START Provided information
Lemma step_linv l a l' : lstep l a l' -> linv l -> linv l'.
Proof.
  intros H [Hlen Hwait Hact Hrange].
  destruct H; lsimpl; at_pcs;
    repeat match goal with
    | H : takeBuffered _ _ = _ |- _ => apply takeBuffered_split in H as (_ & ? & ? & _)
    | H : wait_enter _ _ = Some _ |- _ => apply wait_enter_Some in H as [_ ->]
    | H : sweep_next _ _ _ _ _ _ _ = (_, (_, SwGo _)) |- _ => apply sweep_next_waits in H
    | H : outside _ _ |- _ => apply outside_keys in H; pose proof (f_equal length H);
        rewrite !length_fmap in *
    end;
    (split; lsimpl; unfold nparts in *; lsimpl;
      [try (congruence || by rewrite ?length_fmap, ?length_insert)
      | try (autorewrite with dtq_poll in *; simpl in *; lia)
      | try done | try (done || congruence)]).
  all: try (intros p' b' Hp'; rewrite <- (Hact _ _ Hp'); apply keep_slot;
            rewrite ?poll_next_active; done).
  all: try (by eapply range_move; [|exact Hrange]). all: try (by eapply range_gone).
  all: repeat match goal with
    | H : sh_parts ?s = _ |- Forall _ _ => rewrite H
    | H : length ?ps = length (sh_parts _) |- Forall _ _ => rewrite H
    end; try done.
  - autorewrite with dtq_poll in *. simpl in *. rewrite H0. simpl. lia.
  - intros p b Hp. apply list_lookup_fmap_Some in Hp as (b' & -> & Hb').
    rewrite actives_app, (Hact _ _ Hb'), (actives_unpolled _ _ _ Hb'). by destruct b'.
  - apply Forall_app. split; [done|]. apply Forall_fmap, Forall_forall.
    intros p (k & -> & Hk)%elem_of_unpolled. simpl. apply lookup_lt_Some in Hk. lia.
  - autorewrite with dtq_poll in *. destruct jobs; simpl in *; lia.
  - apply Forall_app in Hrange as [_ [? _]%Forall_cons]. simpl in *.
    intros p' b Hp. eapply (clear_slot p _ PTop PSignal) in Hp as [_ ?]; done || lia.
  - apply Forall_app in Hrange as [_ [? _]%Forall_cons]. simpl in *.
    intros p' b Hp. eapply (clear_slot p _ (PGot got) PSignal) in Hp as [? _]; done || lia.
  - intros p' b Hp. rewrite <- (Hact _ _ Hp). autorewrite with dtq_poll. simpl.
    case_decide; [naive_solver | lia].
Qed.

Lemma run_linv P l tr l' : lsteps P l tr l' -> linv l -> linv l'.
Proof. induction 1; [done|]. eauto using step_linv. Qed.

(** ** Waking a waiting call *)

(** Looking for jobs with nothing in hand. *)
Definition idle (x : caller) : bool :=
  match x with CSweep _ _ [] | CEnter | CSelect => true | _ => false end.

(** When a lone call looks for jobs, buffered jobs come with a signal, sent or
    about to be. *)
Definition wake_ok (l : lstate) : Prop :=
  forall c pc, l_calls l = [(c, pc)] -> 0 < c_limit c -> idle pc = true ->
    sh_buffered (l_sh l) <> [] -> l_arrived l = true \/ exists p, (p, PSignal) ∈ l_pollers l.

Lemma singleton_mid {A} (l1 l2 : list A) x y : l1 ++ x :: l2 = [y] -> l1 = [] /\ l2 = [] /\ x = y.
Proof. destruct l1 as [|? [|? ?]]; intros [=]; subst; done. Qed.

Lemma signal_move l1 l2 (p q : Z) pc pc' :
  pc <> PSignal -> (q, PSignal) ∈ l1 ++ (p, pc) :: l2 -> (q, PSignal) ∈ l1 ++ (p, pc') :: l2.
Proof. rewrite !elem_of_app, !elem_of_cons. naive_solver. Qed.
Lemma signal_gone l1 l2 (p q : Z) pc :
  pc <> PSignal -> (q, PSignal) ∈ l1 ++ (p, pc) :: l2 -> (q, PSignal) ∈ l1 ++ l2.
Proof. rewrite !elem_of_app, !elem_of_cons. naive_solver. Qed.

Lemma step_wake l a l' :
  lstep l a l' -> (length (l_calls l) <= 1)%nat -> wake_ok l -> wake_ok l'.
Proof.
  intros H Hone Hw c0 pc0 Hcs Hlim Hidle Hbuf.
  assert (forall cs1 x cs2, l_calls l = cs1 ++ x :: cs2 -> cs1 ++ cs2 = [(c0, pc0)] -> False) as Hno.
  { intros cs1 x cs2 E E'. apply (f_equal length) in E'. rewrite E in Hone.
    rewrite !length_app in *. simpl in *. lia. }
  destruct H; lsimpl;
    try match goal with
    | H : wait_enter _ _ = Some _ |- _ => apply wait_enter_Some in H as [_ ->]; lsimpl
    end;
    try (apply singleton_mid in Hcs as (-> & -> & [= -> Hpc]); rewrite <- Hpc in *; cbn [idle] in * );
    try match goal with H : takeBuffered _ _ = _ |- _ =>
      apply takeBuffered_split in H as (Hsplit & ? & ? & _ & Hnil) end;
    try done; try (exfalso; by eapply Hno).
  all: try match goal with H : l_calls _ = [] ++ _ |- _ => specialize (Hw _ _ H Hlim) end.
  all: try match goal with H : l_pollers _ = _ |- _ => specialize (Hw _ _ Hcs Hlim Hidle); rewrite H in Hw end.
  - apply singleton_mid in Hcs as (_ & _ & [= -> <-]). done.
  - destruct jobs; [|done]. exfalso. apply Hbuf. rewrite (Hnil Hlim eq_refl) in Hsplit. done.
  - apply Hw; [|done]. apply sweep_next_jobs in H0 as [_ [(i' & st' & ->)|(-> & -> & _)]]; [|done].
    by destruct jobs.
  - destruct Hw as [?|[p Hp]]; [done..|by left|]. right. exists p. apply elem_of_app. by left.
  - destruct jobs; [|done]. exfalso. apply Hbuf. rewrite (Hnil Hlim eq_refl) in Hsplit. done.
  - destruct Hw as [?|[q Hq]]; [done|by left|]. right. exists q. eapply signal_move, Hq; discriminate.
  - destruct Hw as [?|[q Hq]]; [done|by left|]. right. exists q. eapply signal_gone, Hq; discriminate.
  - destruct Hw as [?|[q Hq]]; [done|by left|]. right. exists q. eapply signal_move, Hq; discriminate.
  - destruct Hw as [?|[q Hq]]; [done|by left|]. right. exists q. eapply signal_move, Hq; discriminate.
  - right. exists p. apply elem_of_app. right. by left.
  - by left.
  - by eapply Hw.
  - by eapply Hw.
  - by eapply Hw.
  - eapply Hw; [done..|]. intros E. apply Hbuf. by rewrite E.
  - by eapply Hw.
  - by eapply Hw.
  - by eapply Hw.
  - rewrite H0. by apply Hw.
  - by eapply Hw.
Qed.

Lemma run_wake P l tr l' :
  (forall m, P m -> (length (l_calls m) <= 1)%nat) ->
  lsteps P l tr l' -> (length (l_calls l) <= 1)%nat -> wake_ok l -> wake_ok l'.
Proof. intros HP. induction 1; [done|]. eauto using step_wake. Qed.

(** ** Closing *)

(** How many steps a poller can still take once the polls are stopped. *)
Definition steps_left (x : poller) : nat :=
  match x with PTop | PSignal => 1 | PSleeping _ | PGot _ => 2 | PReading _ => 3 end.
Definition all_left (l : lstate) : nat := list_sum ((fun x => steps_left x.2) <$> l_pollers l).

Lemma sum_mid {A} (f : A -> nat) l1 x l2 :
  list_sum (f <$> l1 ++ x :: l2) = (f x + list_sum (f <$> l1 ++ l2))%nat.
Proof. rewrite !fmap_app, fmap_cons, !list_sum_app. simpl. lia. Qed.

Lemma poll_next_left k args r :
  polls_stopped k = true -> (steps_left (poll_next k args r) <= 2)%nat.
Proof. intros Hk. destruct r as [[|]|]; simpl; [lia.. |]. rewrite Hk. simpl. lia. Qed.

Lemma stopped_closed k : polls_stopped k = true -> is_closed k = true.
Proof. by destruct k. Qed.

(** Once stopped, nobody starts a poller, and every move of a poller brings it
    closer to its end. *)
Lemma step_closes l a l' :
  lstep l a l' -> polls_stopped (l_close l) = true ->
  polls_stopped (l_close l') = true /\
  (l_pollers l' = l_pollers l \/ (all_left l' < all_left l)%nat).
Proof.
  intros H Hk. pose proof (stopped_closed _ Hk) as Hcl.
  destruct H; lsimpl; try (split; [done | by left]);
    try match goal with H : wait_enter _ _ = Some _ |- _ => apply wait_enter_Some in H as [? _]; congruence end;
    try match goal with H : l_close _ = _ |- _ => rewrite H in Hk; try done; by split; [|left] end;
    (split; [done|]); right; unfold all_left; lsimpl; rewrite H, ?sum_mid; simpl; try lia.
  - exfalso. unfold poll_top in H0. rewrite Hk, orb_true_r in H0. done.
  - pose proof (poll_next_left (l_close l) args r Hk). lia.
Qed.

(** A poller can always take its next step. *)
Lemma poller_moves l x ps :
  linv l -> polls_stopped (l_close l) = true -> l_pollers l = x :: ps ->
  exists a l', lstep l a l' /\ (all_left l' < all_left l)%nat.
Proof.
  intros Hinv Hk Hps. assert (exists a l', lstep l a l' /\ l_pollers l' <> l_pollers l) as (a & l' & Hs & Hne).
  { destruct x as [p pc]. change ((p, pc) :: ps) with ([] ++ (p, pc) :: ps) in Hps.
    assert (forall (y : Z * poller) l, [] ++ l <> [] ++ y :: l) as Hcons.
    { intros y l0 E. apply (f_equal length) in E. simpl in E. lia. }
    destruct pc.
    - eexists _, _. split; [eapply lp_stop; [exact Hps|]|]; lsimpl.
      + unfold poll_top. by rewrite Hk, orb_true_r.
      + rewrite Hps. apply Hcons.
    - pose proof (li_range _ Hinv) as Hr. rewrite Hps in Hr. apply Forall_cons in Hr as [Hr _].
      destruct (part_at_range _ _ Hr) as [st Hst].
      destruct (claimBlocking st (pa_worker args) (pa_count args) (fun s => s)
        (polls_stopped (l_close l)) (l_db l)) as [db' r] eqn:E.
      eexists _, _. split; [by eapply lp_poll|]. lsimpl. rewrite Hps.
      destruct r as [[|]|]; simpl; try discriminate. by destruct (polls_stopped (l_close l)).
    - eexists _, _. split; [by eapply lp_wake|]. lsimpl. by rewrite Hps.
    - eexists _, _. split; [by eapply lp_buffer|]. lsimpl. by rewrite Hps.
    - eexists _, _. split; [by eapply lp_signal|]. lsimpl. rewrite Hps. apply Hcons. }
  exists a, l'. split; [done|]. by destruct (step_closes _ _ _ Hs Hk) as [_ [?|?]].
Qed.

Lemma pollers_end n : forall l, (all_left l <= n)%nat -> linv l -> polls_stopped (l_close l) = true ->
  exists tr l', lsteps (fun _ => True) l tr l' /\ l_pollers l' = [] /\ (length tr <= n)%nat.
Proof.
  induction n as [|n IH]; intros l Hn Hinv Hk; (destruct (l_pollers l) as [|x ps] eqn:E;
    [exists [], l; split_and!; [constructor | done | simpl; lia]|]);
    destruct (poller_moves l x ps Hinv Hk E) as (a & l' & Hs & Hlt).
  { lia. }
  destruct (IH l') as (tr & l2 & Hr & Hl2 & Hlen); [lia | by eapply step_linv | |].
  { by apply (step_closes _ _ _ Hs). }
  exists (a :: tr), l2. split_and!; [by econstructor | done | simpl; lia].
Qed.
End pollers.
END Provided information
Problem requirements
Take the lines above from the one containing "try done; try (exfalso; by eapply Hno)." to the one containing "by destruct jobs." and retype them exactly, both ends included, with nothing added.

Answer below
    try done; try (exfalso; by eapply Hno).
  all: try match goal with H : l_calls _ = [] ++ _ |- _ => specialize (Hw _ _ H Hlim) end.
  all: try match goal with H : l_pollers _ = _ |- _ => specialize (Hw _ _ Hcs Hlim Hidle); rewrite H in Hw end.
  - apply singleton_mid in Hcs as (_ & _ & [= -> <-]). done.
  - destruct jobs; [|done]. exfalso. apply Hbuf. rewrite (Hnil Hlim eq_refl) in Hsplit. done.
  - apply Hw; [|done]. apply sweep_next_jobs in H0 as [_ [(i' & st' & ->)|(-> & -> & _)]]; [|done].
    by destruct jobs.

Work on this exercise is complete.